J., if you ever figure out how to stop any one from interrupting, Patent it and make a fortune.
Right now you have one child and you notice he interupts and you think he understands that he isn't suppose to do that. What about the grown people that do it all the time? I have a sister that i talk to on the phone and her 75 yr old husband interrupts her over and over and over again. In a 30 minute conversation, he interrupts her 10 to 15 time!!
Is he interrupting you just to get your attention back to him or is he wanting to tell you something he thinks is real important. His important is different that our important!
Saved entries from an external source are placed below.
(* ===== verification/RemoteRun.v ===== *)
(** * Running a remote command ([ssh/run.go], [ssh/stdin.go], [ssh/wait.go])

    [Run] from its options to its result: the command line, the stdin rule, the retries
    of the dial, the session and the classification of what came of it. A session is
    acquired with SshDial; what the session, the terminal and the clock answer is in
    the [RunWorld]. *)

From stdpp Require Import pretty.
From Stdlib Require Import Ascii.
From S2P Require Import Prelude GoStrings GoErrors GoRegexp Config JumpChain Redaction FailurePolicy MachineContract SyncProtocol RemoteCommand KnownHosts SshDial.

(** ** Waiting between attempts *)

Definition MaxRetryDial : Z := 10.
Definition second : Z := 1000000000.
Definition MaxBackoff : Z := 30 * second.

(** [for i := 1; i < attempt && delay < MaxBackoff; i++ { delay *= 2 }]. *)
Fixpoint double_delay (rounds : nat) (delay : Z) : Z :=
  match rounds with
  | O => delay
  | S n => if (delay <? MaxBackoff)%Z then double_delay n (wrap_int (delay * 2)) else delay
  end.

(** The base delay, doubled per attempt up to the cap. *)
Definition grown_delay (base : Z) (attempt : nat) : Z :=
  let base := if (base <=? 0)%Z then (250 * 1000000)%Z else base in
  let delay := double_delay (attempt - 1) base in
  if (MaxBackoff <? delay)%Z && (base <=? MaxBackoff)%Z then MaxBackoff else delay.

(** [random] is what [rand.Int64N] gave. *)
Definition RetryDelay (base : Z) (attempt : nat) (random : Z) : Z :=
  let delay := grown_delay base attempt in
  if (0 <? delay ÷ 4)%Z then wrap_int (delay + random) else delay.

Section Retry.
Context `{!UnicodeCase}.

Definition RetryableTransportFailure (failure : Failure) : bool :=
  if f_PastKeyExchange failure then false
  else if HasPrefix (f_Error failure) "dial_" then true
  else bool_decide (f_Error failure = CodeHandshakeFailed)
       && negb (Contains (ToLower (f_Message failure)) "no common algorithm").
End Retry.

(** ** Stdin *)

Inductive StdinMode := StdinInternal | StdinDefault | StdinForward | StdinDisable.
#[export] Instance StdinMode_eq_dec : EqDecision StdinMode.
Proof. solve_decision. Defined.

Inductive stdinSource := stdinNone | stdinTTY | stdinPipe | stdinFromFile.
#[export] Instance stdinSource_eq_dec : EqDecision stdinSource.
Proof. solve_decision. Defined.

Record stdinDecision := mkStdin { sd_Source : stdinSource; sd_Forwarded : option bool; sd_Warning : string }.
Definition no_stdin : stdinDecision := mkStdin stdinNone None "".

Definition StdinWarning : string :=
  "local stdin was not forwarded because --json does not forward stdin by default; "
  +:+ "add --stdin (or set SSM_FORWARD_STDIN=1) to forward it, or --no-stdin to silence this warning".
He has no one else to talk to if you and your husband are having a coversation. If he is standing there or starts to say something what do you do? Can he get a word in edgewise or is your conversation non stop? Do you see what i am getting at. When you are on the phone if he says anything he is interrupting because you are on the phone. If you have a friend over and you are conversing, you will have him interrupt.
If you say to wait a minute and you finish your sentence or conversation with in 10 seconds and he gets to say something, then what happens? He isn't interrupting to interrupt, he wants to be part of the conversation. He is advanced in his verbal skills and he is going to talk non stop from awaking to sleeping and it doesn't make any difference if you are talking to someone else or not. When he is about 6 or 7 at the rate he is going he will be able to carry on a conversation with your friend as well as you do.
So, the problem isn't the interruption, it is that he isn't included in what is going on and he is trying to be. So, when you are having conversations with dad, friend,on the phone, you need to have him engaged in some activity that he loves to do so his attention is not on you. TV, toys, books etc will do the job. But you have to say to him that you are going to be busy with dad for a while and he needs to go do bla bla bla.
Now if you had (and i know you are trying - have you considered adoption?) 2 or 3 kids, then you will see what interruption really is. One kid hits the other one and she come screaming to where you and and interrupts what ever you are doing. One kid gets a toy that the other one wants and they both come screaming about it. Even with you one child, say he is watching a video and it ends. He is going to interrupt you to either put in another one or tell you he wants to do such and such. That is an interruption.
Giving him his turn is great, but he needs another turn as soon as you have said anything and again when dad or the friend says anything. He wants to be part of that conversation so he isn't interrupting, he is contributing!!
Like I said, grown people interrupt for the same reason. Donnie wants to participate in my sisters call when we talk and you can't stop it.
Good luck to you on a second child. You might think about adopting one that is between the age of 1 and 3. They are harder to place than babies so you have a better chance of getting one. I had surgery when our natural son was 4 yrs old but when he was 11 we adopted a 21month old and when they were 15 and 6 we adopted a 3 1/2 year old. So I can attest to the fact that you will love that child as much as your own. Good luck to you.